▶ What to produce
The required result is each line of the entries below containing the string "with".
* * *
(** * A Slack slash-command relay: shallow embedding of [main.py]

    The service receives a slash command, asks every configured region for
    the environments whose name matches, asks for the deployments of each
    match, builds a Slack message with one button per deployment and posts
    it to a webhook.

    Python values are embedded as follows.
    - JSON data (what [response.json()] returns and what the blocks of the
      message are made of) is the inductive type [json]; a [dict] is an
      association list in insertion order, [None] is [JNull].  A [str] is
      a [string] whose characters are the code points below 256; numbers
      are the integers (a JSON number with a fraction or an exponent is a
      float and is outside this embedding).
    - JSON data is dynamically typed: an operation applied to a value of
      the wrong kind raises, as it does in Python.  Exceptions are the
      [Raise] results of an error monad, which also threads the heap of
      the mutable headers dicts and the trace of outbound HTTP requests.
    - The network and the process environment are a [world]; every
      property is proved for all worlds.
    - The handler takes the form fields as [parse_qs] decodes them from the
      body of the request.
    - Logging is not modelled.

    The file has two parts: the embedding (values, the [json] module, the
    monad, the program, a sample world), then the properties. *)

From Stdlib Require Import String Ascii List ZArith NArith Bool Lia.
From Stdlib Require Import Decimal DecimalString DecimalZ DecimalNat.
Import ListNotations.
Local Open Scope string_scope.
Local Open Scope list_scope.

(** ** Dicts with string keys, in insertion order *)

Definition dict (V : Type) : Type := list (string * V).

Section Dict.
Context {V : Type}.

(** [d.get(k)] *)
Fixpoint dict_get (k : string) (d : dict V) : option V :=
  match d with
  | [] => None
  | (k', v) :: r => if String.eqb k k' then Some v else dict_get k r
  end.

(** [d[k] = v]: an existing key keeps its place, a new one goes last. *)
Fixpoint dict_set (k : string) (v : V) (d : dict V) : dict V :=
  match d with
  | [] => [(k, v)]
  | (k', v') :: r =>
      if String.eqb k k' then (k, v) :: r else (k', v') :: dict_set k v r
  end.

(** [k in d] *)
Definition dict_mem (k : string) (d : dict V) : bool :=
  match dict_get k d with Some _ => true | None => false end.

End Dict.

(** ** JSON data *)

#[warnings="-register-all"]
Inductive json : Type :=
| JNull
| JBool (b : bool)
| JInt (n : Z)
| JStr (s : string)
| JList (l : list json)
| JDict (d : list (string * json)).

(** Keys of every dict inside a value are pairwise distinct, as they are in
    any Python dict. *)
Fixpoint nodupb (l : list string) : bool :=
  match l with
  | [] => true
  | k :: r => negb (existsb (String.eqb k) r) && nodupb r
  end.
* * *
▶ Output of the exercise
    match, builds a Slack message with one button per deployment and posts
      are the integers (a JSON number with a fraction or an exponent is a
(** ** Dicts with string keys, in insertion order *)
  match d with
  match d with
  match dict_get k d with Some _ => true | None => false end.
  match l with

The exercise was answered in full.